(* ===== verification/Ip4Addr.v ===== *)
(** * IPv4 addresses (lwip-2.0.3/src/core/ipv4/ip4_addr.c, include/lwip/ip4_addr.h, core/def.c)

    Addresses are 32-bit words in network byte order: on this little-endian CPU the
    first number of the dotted form is the low byte.  C strings are lists of character
    codes; reading past the list gives the terminator 0.  Proved: printing and parsing
    are inverse, printing stays inside its buffer, and which masks are accepted. *)
From coqutil Require Import Z.prove_Zeq_bitwise.
From S2P Require Import Prelude.

(** ** def.h, def.c: byte order *)
Definition PP_HTONS (x : Z) : Z := Z.lor (Z.shiftl (Z.land x 0x00ff) 8) (Z.shiftr (Z.land x 0xff00) 8).
Definition PP_HTONL (x : Z) : Z :=
  Z.lor (Z.lor (Z.lor (Z.shiftl (Z.land x 0x000000ff) 24)
                      (Z.shiftl (Z.land x 0x0000ff00) 8))
               (Z.shiftr (Z.land x 0x00ff0000) 8))
        (Z.shiftr (Z.land x 0xff000000) 24).
Definition lwip_htons (n : Z) : Z := u16 (PP_HTONS n).
Definition lwip_htonl (n : Z) : Z := u32 (PP_HTONL n).

(** ** ip4_addr.h *)
Definition IPADDR_NONE : Z := 0xffffffff.
Definition IPADDR_ANY : Z := 0x00000000.
Definition IPADDR_BROADCAST : Z := 0xffffffff.
Definition IP4ADDR_STRLEN_MAX : Z := 16.

(** The header without options (prot/ip4.h). *)
Definition IP_HLEN : Z := 20.
(* ===== verification/LwipStr.v ===== *)
(** * String functions (lwip-2.0.3/src/core/def.c)

    C strings as in Ip4Addr: lists of character codes other than 0, behind which the
    terminator is read.  Proved: the search finds the first occurrence, the comparisons ignore
    the case of letters and nothing else - the one with a length compares one character more -
    and printed numbers are read back. *)
From Stdlib Require String Ascii.
Import String.StringSyntax.
#[local] Open Scope string_scope.
#[local] Open Scope Z_scope.
From S2P Require Import Prelude Ip4Addr.

Definition c_string (s : list Z) : Prop := Forall (fun c => 0 < c < 256) s.

(** ** Search *)

(** [strncmp(a, b, n) == 0] of the C library. *)
Fixpoint strncmp_eq (a b : list Z) (n : nat) : bool :=
  match n with
  | O => true
  | S n => if ch a =? ch b then if ch a =? 0 then true else strncmp_eq (tail a) (tail b) n else false
  end.
(** [off] is [p - buffer]. *)
Fixpoint strnstr_loop (token : list Z) (n off : Z) (p : list Z) : option Z :=
  match p with
  | [] => None
  | c :: p' =>
      if off + slen token <=? n then
        if (c =? ch token) && strncmp_eq p token (length token) then Some off else strnstr_loop token n (off + 1) p'
      else None
  end.
(** The offset in the buffer; [None] is NULL. *)
Definition lwip_strnstr (buffer token : list Z) (n : Z) : option Z :=
  if slen token =? 0 then Some 0 else strnstr_loop token n 0 buffer.

(** ** Comparison *)

(** The body of the loops returns 1. *)
Definition chars_differ (c1 c2 : Z) : bool :=
  if negb (c1 =? c2) then
    let c1_upc := Z.lor c1 0x20 in
    if (97 <=? c1_upc) && (c1_upc <=? 122) then negb (c1_upc =? Z.lor c2 0x20) else true
  else false.
Fixpoint lwip_stricmp (str1 str2 : list Z) : Z :=
  if chars_differ (ch str1) (ch str2) then 1
  else match str1 with [] => 0 | _ :: str1 => lwip_stricmp str1 (tail str2) end.
Fixpoint lwip_strnicmp (str1 str2 : list Z) (len : nat) : Z :=
  if chars_differ (ch str1) (ch str2) then 1
  else match len, str1 with S len, _ :: str1 => lwip_strnicmp str1 (tail str2) len | _, _ => 0 end.
(* ===== verification/SimDevice.v ===== *)
(** * A simulated device

    An instance of the hardware interface of Hal.v: two arrays, the write-enable
    latch, the open data phase, and a script that says which HAL calls fail (one
    entry per fallible call; an exhausted script means success).  It shows that
    the assumed behaviour is consistent and is where the witnesses run. *)
From S2P Require Import Prelude Hal.

Record dev := mkDev {
  d_flash : mem;
  d_nor : mem;
  d_wel : bool;
  d_pending : option QSPI_Command;
  d_faults : list bool
}.

Definition set_flash (f : mem) (d : dev) : dev := mkDev f (d_nor d) (d_wel d) (d_pending d) (d_faults d).
Definition set_nor (f : mem) (d : dev) : dev := mkDev (d_flash d) f (d_wel d) (d_pending d) (d_faults d).
Definition set_latch (b : bool) (p : option QSPI_Command) (d : dev) : dev :=
  mkDev (d_flash d) (d_nor d) b p (d_faults d).

(** Consume one script entry; a fault gives [HAL_ERROR] and the [bad] state. *)
Definition faulty (good bad : dev -> dev) : M dev HAL_Status := fun d =>
  let d' := mkDev (d_flash d) (d_nor d) (d_wel d) (d_pending d) (tail (d_faults d)) in
  match d_faults d with
  | true :: _ => (HAL_ERROR, bad d')
  | _ => (HAL_OK, good d')
  end.

Definition fill_ff (lo n : Z) (m : mem) : mem :=
  fun x => if decide (lo <= x < lo + n) then 0xFF else m x.

Definition program_bytes (a n : Z) (data : list Z) (m : mem) : mem :=
  fun x => if decide (a <= x < a + n) then Z.land (m x) (data !!! Z.to_nat (x - a)) else m x.

Definition sim_command (c : QSPI_Command) (d : dev) : dev :=
  let nor' := match erase_range c with
              | Some (lo, n) => if d_wel d then fill_ff lo n (d_nor d) else d_nor d
              | None => d_nor d
              end in
  match DataMode c with
  | QSPI_DATA_NONE =>
      let wel := if Instruction c =? W25Q_CMD_WRITE_ENABLE then true
                 else if erase_range c is Some _ then false
                 else if Instruction c =? W25Q_CMD_RESET_MEMORY then false
                 else d_wel d in
      set_latch wel (d_pending d) (set_nor nor' d)
  | _ => set_latch (d_wel d) (Some c) (set_nor nor' d)
  end.

(** A failed data phase programs only the first half of the bytes. *)
Definition sim_transmit (half : bool) (data : list Z) (d : dev) : dev :=
  match d_pending d with
  | Some c =>
      if (Instruction c =? W25Q_CMD_PAGE_PROGRAM_4B) && d_wel d
      then let n := if half then NbData c / 2 else NbData c in
           set_latch false None (set_nor (program_bytes (Address c) n data (d_nor d)) d)
      else d
  | None => d
  end.

Definition sim_poll (p : QSPI_AutoPolling) : M dev HAL_Status :=
  st <- faulty id id ;;
  wel <- gets d_wel ;;
  ret (if hal_ok st && (Match p =? W25Q_SR1_WEL) && (Mask p =? W25Q_SR1_WEL) && negb wel
       then HAL_TIMEOUT else st).

Definition sim_receive : M dev (HAL_Status * list Z) :=
  st <- faulty id id ;;
  d <- gets id ;;
  ret (st, match d_pending d with
           | Some c => if Instruction c =? W25Q_CMD_READ_DATA_4B
                       then map u8 (mem_read (d_nor d) (Address c) (Z.to_nat (NbData c)))
                       else [0xEF; 0x40; 0x19]
           | None => []
           end).

#[export] Instance sim_ops : HalOps dev := {
  HAL_FLASH_Unlock := id;
  HAL_FLASH_Lock := id;
  HAL_FLASH_CLEAR_ERRORS := id;
  FLASH_SR2_busy := ret false;
  HAL_FLASHEx_Erase b s :=
    faulty (fun d => set_flash (fill_ff (sector_base b s) FLASH_SECTOR_SIZE (d_flash d)) d) id;
  HAL_FLASH_Program a data := faulty (fun d => set_flash (mem_write (d_flash d) a data) d) id;
  SCB_InvalidateDCache := id;
  flash_mem d a := u8 (d_flash d a);
  HAL_QSPI_DeInit := faulty id id;
  HAL_QSPI_Init := faulty id id;
  QSPI_GPIO_Init := id;
  HAL_QSPI_Command c := faulty (sim_command c) id;
  HAL_QSPI_Transmit data := faulty (sim_transmit false data) (sim_transmit true data);
  HAL_QSPI_Receive := sim_receive;
  HAL_QSPI_AutoPolling c p := sim_poll p;
  HAL_QSPI_MemoryMapped c := faulty id id;
  HAL_QSPI_Abort := faulty id id;
  HAL_QSPI_CLEAR_FLAG := id;
  QSPI_FLAG_BUSY := ret false;
  HAL_Delay ms := id
}.

#[export] Instance sim_view : HalView dev := {
  nor_mem d a := u8 (d_nor d a);
  nor_wel := d_wel;
  nor_pending := d_pending
}.

Section SimLaws.
Lemma wp_faulty good bad Q d :
  (forall f, Q HAL_OK (good (mkDev (d_flash d) (d_nor d) (d_wel d) (d_pending d) f))) ->
  (forall f, Q HAL_ERROR (bad (mkDev (d_flash d) (d_nor d) (d_wel d) (d_pending d) f))) ->
  wp (faulty good bad) Q d.
Proof. intros H1 H2. unfold wp, faulty. destruct (d_faults d) as [|[] f]; auto. Qed.

Lemma quiet_faulty_id : quietly (faulty id id).
Proof. intros d. by apply wp_faulty. Qed.

Lemma program_bytes_in a n data m i : 0 <= i < n ->
  program_bytes a n data m (a + i) = Z.land (m (a + i)) (data !!! Z.to_nat i).
Proof. intros H. unfold program_bytes. rewrite decide_True by lia. do 3 f_equal. lia. Qed.

Lemma program_bytes_out a n data m x : ~ (a <= x < a + n) -> program_bytes a n data m x = m x.
Proof. intros H. unfold program_bytes. by rewrite decide_False by done. Qed.

Lemma u8_land x y : is_byte y -> u8 (Z.land x y) = Z.land (u8 x) y.
Proof.
  intros Hy. unfold u8. change 256 with (2 ^ 8). rewrite <- !Z.land_ones by lia.
  rewrite <- !Z.land_assoc. f_equal. by rewrite Z.land_comm.
Qed.

Lemma map_u8_read m a n : map u8 (mem_read m a n) = mem_read (fun x => u8 (m x)) a n.
Proof. revert a; induction n as [|n IH]; intros a; cbn; [done|]. by rewrite IH. Qed.

Lemma sim_law_transmit c data d :
  nor_pending d = Some c -> Instruction c = W25Q_CMD_PAGE_PROGRAM_4B ->
  0 < NbData c -> NbData c <= Z.of_nat (length data) -> bytes data ->
  wp (HAL_QSPI_Transmit data) (fun r d' =>
    same_flash d d' /\
    unchanged_off (Address c) (NbData c) (nor_mem d) (nor_mem d') /\
    forall i, 0 <= i < NbData c ->
      let old := nor_mem d (Address c + i) in
      let prog := Z.land old (data !!! Z.to_nat i) in
      (nor_mem d' (Address c + i) = old \/ nor_mem d' (Address c + i) = prog) /\
      (r = HAL_OK -> nor_wel d = true -> nor_mem d' (Address c + i) = prog)) d.
Proof.
  intros Hp Hi Hn Hl Hb. cbn in Hp.
  assert (Hbyte : forall i, 0 <= i < NbData c -> is_byte (data !!! Z.to_nat i)).
  { intros i Hi'. apply (Forall_lookup_total_1 _ _ _ Hb). lia. }
  cbn. apply wp_faulty; intros f; unfold sim_transmit; cbn; rewrite Hp, Hi; cbn;
    (destruct (d_wel d); cbn; [|split; [done|split; [done|intros i Hi'; split; [by left|done]]]]);
    (split; [done|]).
  - split; [intros x Hx; cbn; by rewrite program_bytes_out|].
    intros i Hi'. rewrite program_bytes_in, u8_land by auto. auto.
  - assert (Hh : 0 <= NbData c / 2 <= NbData c) by (Z.to_euclidean_division_equations; lia).
    split; [intros x Hx; cbn; rewrite program_bytes_out by lia; done|].
    intros i Hi'. split; [|discriminate].
    destruct (Z.lt_ge_cases i (NbData c / 2)).
    + right. rewrite program_bytes_in, u8_land by (auto; lia). done.
    + left. rewrite program_bytes_out by lia. done.
Qed.
End SimLaws.

#[export] Instance sim_laws : HalLaws dev.
Proof.
  split; try (intros; done || (by apply quiet_faulty_id) || apply u8_range);
    try (intros; intros ?; by apply wp_ret).
  - intros c p d. apply wp_bind. apply wp_faulty; intros f; by apply wp_bind, wp_gets, wp_ret.
  - intros d. apply wp_bind. apply wp_faulty; intros f; by apply wp_bind, wp_gets, wp_ret.
  - intros c Hc d. apply wp_faulty; intros f; [|done]. unfold sim_command. rewrite Hc.
    by destruct (DataMode c).
  - intros b s d. apply wp_faulty; intros f; cbn.
    + split; [done|]. split; [intros a Ha; unfold fill_ff; by rewrite decide_False by done|].
      intros _ a Ha. cbn. unfold fill_ff. by rewrite decide_True by done.
    + split; [done|]. split; [done|discriminate].
  - intros a data d Ha Hl Hb. apply wp_faulty; intros f; cbn.
    + split; [done|]. rewrite <- Hl.
      split; [intros x Hx; cbn; by rewrite mem_write_out by done|]. split; [done|].
      intros _ _ i Hi. cbn. pose proof (mem_write_holds (d_flash d) a data i Hi) as H. rewrite H.
      f_equal. symmetry. apply u8_small. by apply (Forall_lookup_1 _ _ _ _ Hb H).
    + split; [done|]. split; [done|]. split; [done|discriminate].
  - intros c p d Hm Hk. apply wp_bind. apply wp_faulty; intros f; apply wp_bind, wp_gets, wp_ret;
      cbn; [|discriminate]. rewrite Hm, Hk. cbn. destruct (d_wel d); [done|discriminate].
  - intros c d Hc. apply wp_faulty; intros f; [|discriminate]. intros _. unfold sim_command.
    destruct (DataMode c); done.
  - intros c lo n d Hc. apply wp_faulty; intros f; [|done]. unfold sim_command. rewrite Hc. cbn.
    split; [by destruct (DataMode c)|].
    destruct (DataMode c), (d_wel d); cbn; (split; [intros a Ha; cbn|intros _ Hw a Ha; cbn]);
      unfold fill_ff; rewrite ?decide_True, ?decide_False by done; done.
  - intros c data d Hp Hi _ Hn _ _ Hl Hb. by apply sim_law_transmit.
  - intros c d Hp Hi _ _ _. apply wp_bind. apply wp_faulty; intros f; apply wp_bind, wp_gets, wp_ret;
      cbn; [|discriminate]. intros _. cbn in Hp. rewrite Hp, Hi. cbn. apply map_u8_read.
Qed.

(** With an exhausted fault script every call succeeds. *)
Definition fault_free (d : dev) : Prop := d_faults d = [].

Lemma sim_reliable : reliable fault_free.
Proof.
  assert (Hf : forall good bad Q d, fault_free d -> Q HAL_OK (good d) -> wp (faulty good bad) Q d).
  { intros good bad Q [f n b p l] Hd HQ. unfold fault_free in Hd. cbn in Hd. by subst l. }
  split; try done; intros; try (by apply Hf).
  - apply Hf; [done|]. unfold sim_command. split; [done|].
    split; [by destruct (DataMode c)|]. intros -> ->. done.
  - apply Hf; [done|]. unfold sim_transmit. destruct (d_pending w); [|done].
    by destruct (_ && _).
  - apply wp_bind, Hf; [done|]. by apply wp_bind, wp_gets, wp_ret.
  - apply wp_bind, Hf; [done|]. apply wp_bind, wp_gets, wp_ret. split; [|done]. cbn.
    destruct (Z.eqb_spec (Match p) W25Q_SR1_WEL) as [E|]; [|done].
    cbn in *. rewrite (H0 E). by rewrite andb_false_r.
Qed.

• YOUR TASK
Search the listing above for the lines with "(destruct (d_wel d);" and "(auto; lia). done.", then output those lines and all lines between them exactly.

• WRITTEN RESPONSE
    (destruct (d_wel d); cbn; [|split; [done|split; [done|intros i Hi'; split; [by left|done]]]]);
    (split; [done|]).
  - split; [intros x Hx; cbn; by rewrite program_bytes_out|].
    intros i Hi'. rewrite program_bytes_in, u8_land by auto. auto.
  - assert (Hh : 0 <= NbData c / 2 <= NbData c) by (Z.to_euclidean_division_equations; lia).
    split; [intros x Hx; cbn; rewrite program_bytes_out by lia; done|].
    intros i Hi'. split; [|discriminate].
    destruct (Z.lt_ge_cases i (NbData c / 2)).
    + right. rewrite program_bytes_in, u8_land by (auto; lia). done.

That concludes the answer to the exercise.